Person tom = new Person("Tom");

Person tim = new Person("Tim");

List<Person> peopleList = new ArrayList<Person>();

peopleList.add(tom);
peopleList.add(tim);

for(Person p : peopleList)
{
    if(p.getName().equalsIgnoreCase("Tom"))
    {
        p = null;
    }
}

now, I expect the reference tom will be null, but it is not. Why? I
thought the reference p is just an alias of reference tom. Both are
pointing to the same object. Setting p to null equals to setting tom to
null.

Thank you very much.


Others have answered (correctly of course), but here's yet another way
of saying it.

The "for each" loop
for (Person p : peopleList) {}

In this version of the loop, you don't have any means of changing the
contents of a list (you can mutate objects "contained" in the list, but
not the list itself), other than calling peopleList.set() (or remove(),
etc.) methods. For that you also need an index.

The "for each" loop (i believe it was introduced in Java SE 5.0) is
nothing but a shortcut of saying something like:

for (ListIterator<Person> i = peopleList.listIterator();
        i.hasNext(); ) {

   Person p = i.next();
}

The p object will be exactly the same as in the previous "for each"
loop. In this version of the loop I believe it's much clearer to see why
the list won't change when you set p to null. However, here you have
some extras -- an instance of the ListIterator class. You can use it to
access the list, and you don't even need that p variable.
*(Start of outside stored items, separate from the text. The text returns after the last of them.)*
(* ===== verification/UiReads.v ===== *)
(** * The reads of the operator interface (store/ui_operator.go)

    The dashboard of a team, an ISO week or a calendar month in daily buckets, and the lists and
    point reads of tasks, their events, Executors and the audit log that the web interface shows.
    Each statement sees one state of the database and changes none. The dashboard and the lists below
    a task or an Executor make two statements outside a transaction, so the second may see another state
    than the first: these operations take both. *)

From stdpp Require Import base gmap strings list pretty sorting.
From Stdlib Require Import Ascii.
From S2P Require Import Prelude Paging Platform Tx Schema Store GoStrings ScopeToken Fixtures Claim Events.
From S2P Require Import Controls Listing Calendar.
#[local] Open Scope Z_scope.

(** PostgreSQL's ILIKE, of a text and a pattern, and the texts it accepts as a parameter. *)
Class Ilike := { ilike : string → string → bool; text_accepted : string → bool }.

(** ** The types (platform/ui_operator.go) *)

Record UIDashboardBucket : Type := mkBucket {
  bk_at : Z; bk_key : string; bk_label : string; bk_short_label : string; bk_total : nat;
  bk_counts : gmap string nat; bk_future : bool }.

Record UIDashboard : Type := mkDashboard {
  db_period : string; db_key : string; db_counts : gmap string nat;
  db_buckets : list UIDashboardBucket }.

Record UITask : Type := mkUITask {
  ut_id : string; ut_type : string; ut_source_system : string; ut_source_id : string;
  ut_state : string; ut_executor : option string; ut_ingested_at : Z; ut_claimed_at : option Z;
  ut_completed_at : option Z; ut_environment : gmap string string; ut_secret_keys : list string }.

Record UITaskFilter : Type := mkUITaskFilter {
  uf_status : string; uf_period : string; uf_search : string; uf_date : string }.

Record UIEvent : Type := mkUIEvent {
  ue_id : string; ue_type : string; ue_status : string; ue_executor : option string;
  ue_occurred_at : Z; ue_payload : string }.

Record UIExecutor : Type := mkUIExecutor {
  ux_id : string; ux_type : string; ux_scope : string; ux_tag : string; ux_status : string;
  ux_max_capacity : Z; ux_running_count : Z; ux_available : Z; ux_metadata : string;
  ux_updated_at : Z }.

Record UIExecutorFilter : Type := mkUIExecutorFilter { xf_status : string; xf_search : string }.
Record UIAuditFilter : Type := mkUIAuditFilter { af_search : string }.

(** UIAfter: the instant and the identifier of the last row of a page. *)
Definition UIAfter : Type := Z * string.

(** errors.New: an error that carries its text. *)
Definition ErrUIResourceUnknown : StoreError := ErrText "UI resource unknown or unavailable".
Definition invalid_calendar_key : StoreError := ErrText "invalid calendar key".
Definition invalid_period : StoreError := ErrText "invalid period".

(** ** The window of a dashboard *)

Record dashboardWindow : Type := mkWindow {
  dw_period : string; dw_key : string; dw_start : Z; dw_end : Z }.

Definition isoWeekStart (year week : Z) : Z :=
  let januaryFourth := midnight (days year 1 4) in
  add_days januaryFourth (Z.rem (- (Weekday (day_of januaryFourth) + 6)) 7 + (week - 1) * 7).
Lemma bucket_days w now first n l :
  dw_start w = midnight first → dw_end w = midnight (first + n) → 0 ≤ n →
  length (foldl scan_bucket (buckets w now) l) = Z.to_nat n ∧
  bk_at <$> foldl scan_bucket (buckets w now) l = midnight <$> seqZ first n.
Proof using.
  intros Hs He Hn.
  assert (length (foldl scan_bucket (buckets w now) l) = Z.to_nat n) as Hl.
  { rewrite length_scan_buckets. unfold buckets. rewrite length_fmap, length_seq, Hs, He.
    f_equal. unfold midnight. replace ((first + n) * day_ns - first * day_ns) with (n * day_ns) by lia.
    apply Z.quot_mul. pose proof day_ns_pos. lia. }
  split; [done|]. apply dashboard_days; [done|]. intros i Hi.
  rewrite scan_buckets_lookup, (buckets_lookup w now first n) by done.
  rewrite bool_decide_eq_true_2 by lia. simpl. eexists. split; [reflexivity|].
  match goal with |- context [foldl row_bucket ?b ?l] =>
    destruct (row_buckets_fields l b) as (-> & _) end.
  unfold bucket_at. cbn [bk_at]. by rewrite Hs, add_days_midnight.
Qed.

Lemma dashboard_ok team q env db0 db r :
  dashboard team q env db0 db = UiBody r →
  ∃ id w first n, uiTeamID team = Some id ∧
    let period := query_get q "period" in
    calendar_of period (dw_key w) first n ∧ first ≤ day_of (env_now env) ∧
    dw_key w = selected_key period (query_get q period) (day_of (env_now env)) ∧
    dw_start w = midnight first ∧ dw_end w = midnight (first + n) ∧
    r = mkDashboard period (dw_key w)
          (scan_counts uiStateCounts (counts_read env (group_count tk_state (window_rows id w db0))))
          (foldl scan_bucket (buckets w (env_now env)) (bucket_rows id w db)).
Proof using.
  unfold dashboard. destruct (uiTeamID team) as [id|]; [|done]. intros Hr.
  destruct (GetUIDashboard _ _ _ _ _ _ _) as [r'|e] eqn:Hrun; [|repeat case_bool_decide; done].
  unfold JSON_dashboard in Hr. destruct (forallb _ _); [|done]. injection Hr as <-.
  apply GetUIDashboard_ok in Hrun as (w & Hw & ->).
  apply uiDashboardWindow_ok in Hw as (first & n & Hc & Hle & Hk & _ & Hs & He).
  by exists id, w, first, n.
Qed.

(** C21. What a dashboard shows. What GET dashboard answers is the ISO week or the
    month that the request names, or the current one, with one bucket for each of its seven or 28 to
    31 days, in order, the days to come included; a bucket counts the tasks of the team that were
    ingested on its day, per state and in total, whatever their number, and no task is counted twice or
    left out: the buckets are complete. The counts above them come from an earlier read, of the
    database as it was then, and a state that it did not get to is served as zero: only
    when that read was not cut off is each the number of the tasks of all days in that state. *)
Theorem dashboard_complete team q env db0 db r :
  pg_whole → dashboard team q env db0 db = UiBody r →
  let period := query_get q "period" in
  let today := day_of (env_now env) in
  ∃ id first n, uiTeamID team = Some id ∧ calendar_of period (db_key r) first n ∧
    db_key r = selected_key period (query_get q period) today ∧ 7 ≤ n ≤ 31 ∧ first ≤ today ∧
    bk_at <$> db_buckets r = midnight <$> seqZ first n ∧
    (∀ b, b ∈ db_buckets r → ∃ z, bk_at b = midnight z ∧ bk_key b = format_date z ∧
       bk_future b = (env_now env <? midnight z) ∧ bk_total b = length (day_tasks id z db) ∧
       ∀ s, s ∈ TaskStates → bk_counts b !! s = Some (in_state s (day_tasks id z db))) ∧
    sum_list (bk_total <$> db_buckets r) = length (range_tasks id first n db) ∧
    (∀ s, s ∈ TaskStates → ∃ c, db_counts r !! s = Some c ∧
       (c = in_state s (range_tasks id first n db0) ∨ c = 0%nat ∧ is_Some (env_cut env 0))).
Proof using.
  intros Hw Hr period today.
  apply dashboard_ok in Hr as (id & w & first & n & Hid & Hc & Hle & Hk & Hs & He & ->).
  cbn [db_key db_buckets db_counts]. exists id, first, n. apply calendar_days in Hc as Hn.
  pose proof (λ i, dashboard_bucket id w (env_now env) first n db i Hw Hs He) as Hb.
  destruct (bucket_days w (env_now env) first n (bucket_rows id w db) Hs He) as [Hl Hat]; [lia|].
  do 2 (split; [done|]). split; [done|]. split; [done|]. split; [done|].
  split_and!.
  - exact Hat.
  - intros b [i Hi]%list_elem_of_lookup. apply lookup_lt_Some in Hi as Hlt.
    destruct (Hb i) as (b' & Hl' & Hf); [lia|]. rewrite Hl' in Hi. injection Hi as ->. eexists. exact Hf.
  - rewrite <- range_total. f_equal. apply dashboard_days; [done|].
    intros i Hi. destruct (Hb i Hi) as (b & Hl' & _ & _ & _ & Ht & _). eauto.
  - intros s Hst. rewrite <- (window_rows_range id w) by done. by apply scan_read.
Qed.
It's quite
useless if you just want to set some list member to null.

So you would write something like:

boolean isEqualToTom = false;
for (ListIterator<Person> i = peopleList.listIterator();
        i.hasNext();
        isEqualToTom = i.next().getName().equalsIgnoreCase("Tom")) {

    if (isEqualToTom) {
        i.set(null);
    }
}

Of course, this usually is not how you want to do it in real life (it's
quite messy). It's just an illustration of the list iterator. For Lists
you can make your own simple index iterator and just use "for each" loop
with set(int,Object) method of the List interface.